On philosophical bias

Jerry Coyne has celebrated Amazon’s offer of a free Kindle version of James Shapiro’s Evolution: A View from the 21st Century by asking for comments on the book. (Beware: some people seem to have been charged for their download!) Coyne hasn’t read it himself, but says that Shapiro is “heterodox in his views.” He should know, since they are both at the University of Chicago. Even so, “heterodox” seems an odd choice of words.

I actually used it in a previous post and probably shouldn’t have, as the 6th in the BioLogos series has now appeared, drawing back from hyperpreterism (though some of the commentators do not). Nevertheless my context was theological, regarding “the doctrine handed down once for all by the apostles.” That’s also the predominant sense in my dictionary, where the word is opposed to “orthodox”, meaning “in harmony with what is authoritatively approved, conventional.” It does admit of a wider sense, “holding correct or the currently accepted opinions, not heretical or independently-minded or original.”
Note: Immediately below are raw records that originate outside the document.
(* ===== verification/Sequence.v ===== *)
(** * Sequences ([internal/sequence/sequence.go])

    The manager's map holds pointers to [Sequence] objects; [NextVal] looks the
    pointer up under the manager's lock and advances the object under the
    object's own lock, so that creations, drops and other calls can come in
    between.  The model keeps the heap of objects: a pointer is an index into it,
    and an object stays there after it is dropped from the map. *)

From S2P Require Import Prelude GoStrings Registry.

Record Sequence := mkSequence {
  Name : string;
  Database : string;
  Schema : string;
  Start : Z;
  Increment : Z;
  Current : Z;
  CreatedAt : Z;
}.

(** [SequenceInfo] has the same fields. *)
Definition SequenceInfo : Type := Sequence.

Record Manager := mkManager {
  heap : list Sequence;
  sequences : gmap string nat;
}.

Definition set_Current (v : Z) (q : Sequence) : Sequence :=
  mkSequence (Name q) (Database q) (Schema q) (Start q) (Increment q) v (CreatedAt q).

Definition qualifiedName (db schema name : string) : string :=
  dotted (ToUpper db) (ToUpper schema) (ToUpper name).

Definition NewManager : Manager := mkManager [] ∅.

Definition CreateSequence (now : Z) (db schema name : string) (start increment : Z)
    : GoM Manager unit :=
  let key := qualifiedName db schema name in
  let! m := get in
  match sequences m !! key with
  | Some _ => fail ("sequence " +:+ key +:+ " already exists")
  | None =>
      put (mkManager
             (heap m ++ [mkSequence (ToUpper name) (ToUpper db) (ToUpper schema)
                           start increment start now])
             (<[key := length (heap m)]> (sequences m)))
  end.

Definition DropSequence (db schema name : string) : GoM Manager unit :=
  let key := qualifiedName db schema name in
  let! m := get in
  match sequences m !! key with
  | None => fail ("sequence " +:+ key +:+ " does not exist")
  | Some _ => put (mkManager (heap m) (delete key (sequences m)))
  end.

(** First phase of [NextVal] and [CurrentVal], under the manager's lock. *)
Definition lookup_sequence (db schema name : string) : GoM Manager nat :=
  let key := qualifiedName db schema name in
  let! m := get in
  match sequences m !! key with
  | None => fail ("sequence " +:+ key +:+ " does not exist")
  | Some p => ret p
  end.

(** Second phases, under the lock of the object; [p] is always allocated. *)
Definition next_value (p : nat) : GoM Manager Z :=
  let! m := get in
  match heap m !! p with
  | None => fail "nil pointer dereference"
  | Some seq =>
      let val := Current seq in
      put (mkManager (<[p := set_Current (wrap64 (Current seq + Increment seq)) seq]> (heap m))
             (sequences m)) ;;;
      ret val
  end.

Definition current_value (p : nat) : GoM Manager Z :=
  let! m := get in
  match heap m !! p with
  | None => fail "nil pointer dereference"
  | Some seq => ret (Current seq)
  end.

Definition NextVal (db schema name : string) : GoM Manager Z :=
  let! p := lookup_sequence db schema name in next_value p.

Definition CurrentVal (db schema name : string) : GoM Manager Z :=
  let! p := lookup_sequence db schema name in current_value p.

Definition ShowSequences `{MapRange} (m : Manager) (db schema : string) : list SequenceInfo :=
  let prefix := ToUpper db +:+ "." +:+ ToUpper schema +:+ "." in
  '(key, p) ← map_range 0 (sequences m);
  if HasPrefix key prefix then option_list (heap m !! p) else [].

(** ** Interleavings

    A state is the manager and the pointers that running calls of [NextVal] have
    looked up and not used yet. *)

Inductive Event : Type :=
  | ECreate (now : Z) (db schema name : string) (start increment : Z)
  | EDrop (db schema name : string)
  | ELookup (db schema name : string) (p : nat)
  | ENext (p : nat) (v : Z).

Inductive seq_step : Manager * list nat → Event → Manager * list nat → Prop :=
  | step_create m c now db sc n st inc :
      in_int64 st → in_int64 inc →
      seq_step (m, c) (ECreate now db sc n st inc) ((CreateSequence now db sc n st inc m).2, c)
  | step_drop m c db sc n :
      seq_step (m, c) (EDrop db sc n) ((DropSequence db sc n m).2, c)
  | step_lookup m c db sc n p :
      (lookup_sequence db sc n m).1 = Ok p →
      seq_step (m, c) (ELookup db sc n p) (m, p :: c)
  | step_next m c1 p c2 v m' :
      next_value p m = (Ok v, m') →
      seq_step (m, c1 ++ p :: c2) (ENext p v) (m', c1 ++ c2).

(** The values an object handed out, in order. *)
Definition values_of (p : nat) (tr : list Event) : list Z :=
  omap (λ e, match e with ENext q v => if decide (q = p) then Some v else None | _ => None end) tr.

(** The arithmetic progression of [int64]. *)
Definition progression (start inc : Z) (n : nat) : list Z :=
  (λ k, wrap64 (start + Z.of_nat k * inc)) <$> seq 0 n.

(** ** Proofs *)

Lemma values_of_snoc p tr e :
  values_of p (tr ++ [e]) =
  values_of p tr ++ match e with ENext q v => if decide (q = p) then [v] else [] | _ => [] end.
Proof.
  unfold values_of. rewrite omap_app. f_equal.
  destruct e as [| | |q v]; try done. cbn. by destruct (decide (q = p)).
Qed.

Lemma progression_snoc st inc n :
  progression st inc (S n) = progression st inc n ++ [wrap64 (st + Z.of_nat n * inc)].
Proof. unfold progression. by rewrite seq_S, fmap_app. Qed.

(** What the run has to keep true of every object. *)
Definition seq_inv (m : Manager) (tr : list Event) : Prop :=
  (∀ p q, heap m !! p = Some q →
     ∃ n, values_of p tr = progression (Start q) (Increment q) n ∧
          Current q = wrap64 (Start q + Z.of_nat n * Increment q)) ∧
  (∀ p, length (heap m) ≤ p → values_of p tr = []).

Lemma values_of_other p tr e :
  (∀ v, e ≠ ENext p v) → values_of p (tr ++ [e]) = values_of p tr.
Proof.
  intros He. rewrite values_of_snoc. destruct e as [| | |q v]; rewrite ?app_nil_r; try done.
  destruct (decide (q = p)) as [->|]; [by destruct (He v)|by rewrite app_nil_r].
Qed.

Lemma seq_inv_create m tr now db sc n st inc :
  in_int64 st → seq_inv m tr →
  seq_inv (CreateSequence now db sc n st inc m).2 (tr ++ [ECreate now db sc n st inc]).
Proof.
  intros Hst [H1 H2]. unfold CreateSequence. go_unfold.
  assert (Hv : ∀ p, values_of p (tr ++ [ECreate now db sc n st inc]) = values_of p tr)
    by (intros; by apply values_of_other).
  destruct (sequences m !! _); split; intros p; rewrite Hv; cbn; auto.
  - intros q [Hq|[Hp Hq]]%lookup_app_Some; [by apply H1|].
    apply list_lookup_singleton_Some in Hq as [Hp' <-]. exists 0%nat. cbn.
    rewrite Z.add_0_r, wrap64_id by done. split; [|done]. apply H2. lia.
  - rewrite length_app. intros Hp. apply H2. lia.
Qed.

Lemma seq_inv_drop m tr db sc n :
  seq_inv m tr → seq_inv (DropSequence db sc n m).2 (tr ++ [EDrop db sc n]).
Proof.
  intros [H1 H2]. unfold DropSequence. go_unfold.
  destruct (sequences m !! _); cbn; split; intros p; rewrite values_of_other by done; auto.
Qed.

Lemma seq_inv_next m tr p v m' :
  next_value p m = (Ok v, m') → seq_inv m tr → seq_inv m' (tr ++ [ENext p v]).
Proof.
  unfold next_value. go_unfold. intros E [H1 H2].
  destruct (heap m !! p) as [q|] eqn:Hq; simplify_eq/=. split; intros p'.
  - intros q' Hq'. cbn in Hq'. rewrite values_of_snoc. destruct (decide (p = p')) as [<-|Hne].
    + rewrite list_lookup_insert_eq in Hq' by (by eapply lookup_lt_Some). simplify_eq/=.
      destruct (H1 p q Hq) as (n & Hv & Hc). exists (S n).
      rewrite progression_snoc, Hv, Hc, wrap64_add_l. split; [done|]. f_equal. lia.
    + rewrite list_lookup_insert_ne in Hq' by done. rewrite app_nil_r. by apply H1.
  - cbn. rewrite length_insert, values_of_snoc. intros Hp. rewrite (H2 p' Hp).
    destruct (decide (p = p')) as [->|]; [|done].
    apply lookup_lt_Some in Hq. lia.
Qed.

Lemma seq_run_inv st tr st' :
  run seq_step st tr st' → st = (NewManager, []) → seq_inv st'.1 tr.
Proof.
  intros Hr. pattern st, tr, st'. revert st tr st' Hr. apply run_rev_ind.
  - intros ? ->. split; [by intros p q ?|done].
  - intros s tr s' l s'' _ IH Hst ->. specialize (IH eq_refl). destruct Hst; cbn [fst] in *.
    + by apply seq_inv_create.
    + by apply seq_inv_drop.
    + destruct IH as [H1 H2]. split; intros; rewrite values_of_other by done; auto.
    + by eapply seq_inv_next.
Qed.

(** Whatever the interleaving of creations, drops, lookups and increments,
    the values that one sequence object has handed out are its start value and
    then the previous value plus the increment, with the wrap-around of [int64]:
    no value is lost and none is handed out twice out of turn. *)
Theorem next_values_progression tr m c p q :
  run seq_step (NewManager, []) tr (m, c) → heap m !! p = Some q →
  values_of p tr = progression (Start q) (Increment q) (length (values_of p tr)) ∧
  Current q = wrap64 (Start q + Z.of_nat (length (values_of p tr)) * Increment q).
Proof.
  intros Hr Hq. destruct (seq_run_inv _ _ _ Hr eq_refl) as [H1 _].
  destruct (H1 p q Hq) as (n & Hv & Hc).
  assert (length (values_of p tr) = n) as ->; [|done].
  rewrite Hv. unfold progression. by rewrite length_fmap, length_seq.
Qed.

Lemma progression_NoDup st inc n :
  inc ≠ 0%Z → (Z.of_nat n * Z.abs inc ≤ two64)%Z → NoDup (progression st inc n).
Proof.
  intros Hinc Hn. apply NoDup_fmap_2_strong; [|apply NoDup_seq].
  intros i j Hi%elem_of_seq Hj%elem_of_seq H. apply wrap64_eq_iff in H.
  replace (st + Z.of_nat i * inc - (st + Z.of_nat j * inc))%Z
    with ((Z.of_nat i - Z.of_nat j) * inc)%Z in H by lia.
  apply Z.mod_divide in H as [k Hk]; [|done].
  assert (Hb : (Z.abs ((Z.of_nat i - Z.of_nat j) * inc) < two64)%Z).
  { rewrite Z.abs_mul. assert (Z.abs (Z.of_nat i - Z.of_nat j) + 1 ≤ Z.of_nat n)%Z by lia. nia. }
  rewrite Hk, Z.abs_mul in Hb. unfold two64 in *.
  assert (k = 0)%Z as -> by lia. nia.
Qed.

(** Under any interleaving, a sequence object with a non-zero increment never
    hands out the same value twice before it has gone once around the 2^64
    integers. *)
Theorem next_values_distinct tr m c p q :
  run seq_step (NewManager, []) tr (m, c) → heap m !! p = Some q →
  Increment q ≠ 0%Z →
  (Z.of_nat (length (values_of p tr)) * Z.abs (Increment q) ≤ two64)%Z →
  NoDup (values_of p tr).
Proof.
  intros Hr Hq Hi Hn. destruct (seq_run_inv _ _ _ Hr eq_refl) as [H1 _].
  destruct (H1 p q Hq) as (n & Hv & Hc). rewrite Hv in *.
  apply progression_NoDup; [done|]. revert Hn. unfold progression.
  by rewrite length_fmap, length_seq.
Qed.

(** ** The manager is a registry *)

#[export] Program Instance sequence_registry :
    Registry Manager (string * string * string) (Z * Z * Z) := {|
  reg_dom m := dom (sequences m);
  reg_key '(db, sc, n) := qualifiedName db sc n;
  reg_create '(db, sc, n) '(now, st, inc) := CreateSequence now db sc n st inc;
  reg_drop '(db, sc, n) := DropSequence db sc n;
|}.
Next Obligation.
  intros [[db sc] n] [[now st] inc] m H. unfold CreateSequence. go_unfold.
  apply not_elem_of_dom in H as ->. split; [done|]. cbn. by rewrite dom_insert_L.
Qed.
Next Obligation.
  intros [[db sc] n] [[now st] inc] m [p H]%elem_of_dom. unfold CreateSequence. go_unfold.
  by rewrite H.
Qed.
Next Obligation.
  intros [[db sc] n] m [p H]%elem_of_dom. unfold DropSequence. go_unfold.
  rewrite H. split; [done|]. cbn. by rewrite dom_delete_L.
Qed.
Next Obligation.
  intros [[db sc] n] m H. unfold DropSequence. go_unfold. by apply not_elem_of_dom in H as ->.
Qed.

(** ** Witnesses *)

Definition sample_trace : list Event :=
  [ECreate 0 "db" "s" "q" (two63 - 2) 1; ELookup "DB" "S" "Q" 0; ELookup "db" "s" "q" 0;
   EDrop "db" "s" "q"; ENext 0 (two63 - 2); ECreate 1 "db" "s" "q" 5 5; ENext 0 (two63 - 1)].

Definition sample_end : Manager :=
  mkManager [mkSequence "Q" "DB" "S" (two63 - 2) 1 (- two63) 0; mkSequence "Q" "DB" "S" 5 5 5 1]
    {[ "DB.S.Q" := 1 ]}.

Lemma sequence_sample_run : run seq_step (NewManager, []) sample_trace (sample_end, []).
Proof.
  eapply run_cons; [apply step_create; split; by vm_compute|].
  eapply run_cons; [apply step_lookup; vm_compute; reflexivity|].
  eapply run_cons; [apply step_lookup; vm_compute; reflexivity|].
  eapply run_cons; [apply step_drop|].
  eapply run_cons; [apply (step_next _ [] 0 [0%nat]); vm_compute; reflexivity|].
  eapply run_cons; [apply step_create; split; by vm_compute|].
  eapply run_cons; [apply (step_next _ [] 0 []); vm_compute; reflexivity|].
  apply run_nil.
Qed.

Lemma next_values_progression_witness :
  values_of 0 sample_trace = [two63 - 2; two63 - 1]%Z ∧
  values_of 0 sample_trace = progression (two63 - 2) 1 2 ∧ (- two63)%Z = wrap64 (two63 - 2 + 2 * 1).
Proof.
  split; [reflexivity|].
  exact (next_values_progression sample_trace sample_end [] 0
    (mkSequence "Q" "DB" "S" (two63 - 2) 1 (- two63) 0) sequence_sample_run eq_refl).
Defined.

Lemma next_values_distinct_witness : NoDup (values_of 0 sample_trace).
Proof.
  apply (next_values_distinct sample_trace sample_end [] 0
    (mkSequence "Q" "DB" "S" (two63 - 2) 1 (- two63) 0) sequence_sample_run eq_refl); by vm_compute.
Defined.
In what sense, then, is Shapiro heterodox, since science has no orthodoxy but evidence, which is always open to review? Maybe one of the repliers, Joe G, has it when he says:

Shapiro is a teleological wolf in philosophical clothing as far as I can tell.

 After all John Wilkins, in another review, says:

Shapiro is returing to the older style of teleology that might have satisfied an Aristotelian … they engaged with the best philosophical arguments of the day (and let there be no mistake, this is a philosophical claim being made, not a scientific one).

Wilkins then enters a discussion in which he says engineers do not accomplish defined functional goals, which provokes considerable disagreement from actual engineers. Nevertheless the objections to Shapiro seem to be about his interpretation more than the evidence he presents, and particularly with his underlying philosophy.

This would seem to be a valid point (if not necessarily a valid criticism). Shapiro sees the same range of mechanisms for extensive genome reorganisation that others see. They happily incorporate them into the accepted Neodarwinian framework as relatively unimportant and, in any case, still describable in terms of “variation random with regard to fitness, acted on by natural selection.” He, however, sees natural selection as minor, and these mechanisms as used “deliberately” by cells to adapt their genomes to new situations – they have evolved to evolve. No doubt further evidence would help decide between these philosophies, but at the same time philosophy will decide what evidence is to be sought, as well as how it is understood.

This is exemplified in a recent paper which describes how placentation in mammals arose from over 1500 new genes, controlled by transposons. In discussing the paper the senior author Gunter Wagner, at least, considers that the system arose suddenly rather than in small mutations accumulating over time, though the word “saltation” does not escape his lips. “In the last two decades there have been dramatic changes in our understanding of how evolution works,” he says in words reminiscent of Shapiro. The article goes on:

Intriguingly, note the researchers, the expression of these genes in the uterus is coordinated by transposons, essentially selfish pieces of genetic material that replicate within the host genome and used to be called junk DNA.

Well, they still are in respectable circles. But the lead author, Vincent Lynch, speaks more carefully:

“Transposons grow like parasites that have invaded the body, multiplying and taking up space in the genome…These transposons are not genes that underwent small changes over long periods of time and eventually grew into their new role during pregnancy. They are more like prefabricated regulatory units that install themselves into a host genome, which then recycles them to carry out entirely new functions like facilitating maternal-fetal communication.”

Now the received wisdom is that transposons are basically viral elements parasitising cells, “selfishly”. But viruses themselves are, by many, thought to have arisen from cells, so are they best seen as malignant entities that are sometimes accidentally useful, or as outsourced genetic information co-opted by cells to help in the work of adaptation (and that sometimes cause harm)? It’s an odd selfish parasite that facilitates, in one go, a vastly superior method of reproduction. Indeed it’s a very inventive and hard-working parasite that acts as a prefabricated regulatory unit.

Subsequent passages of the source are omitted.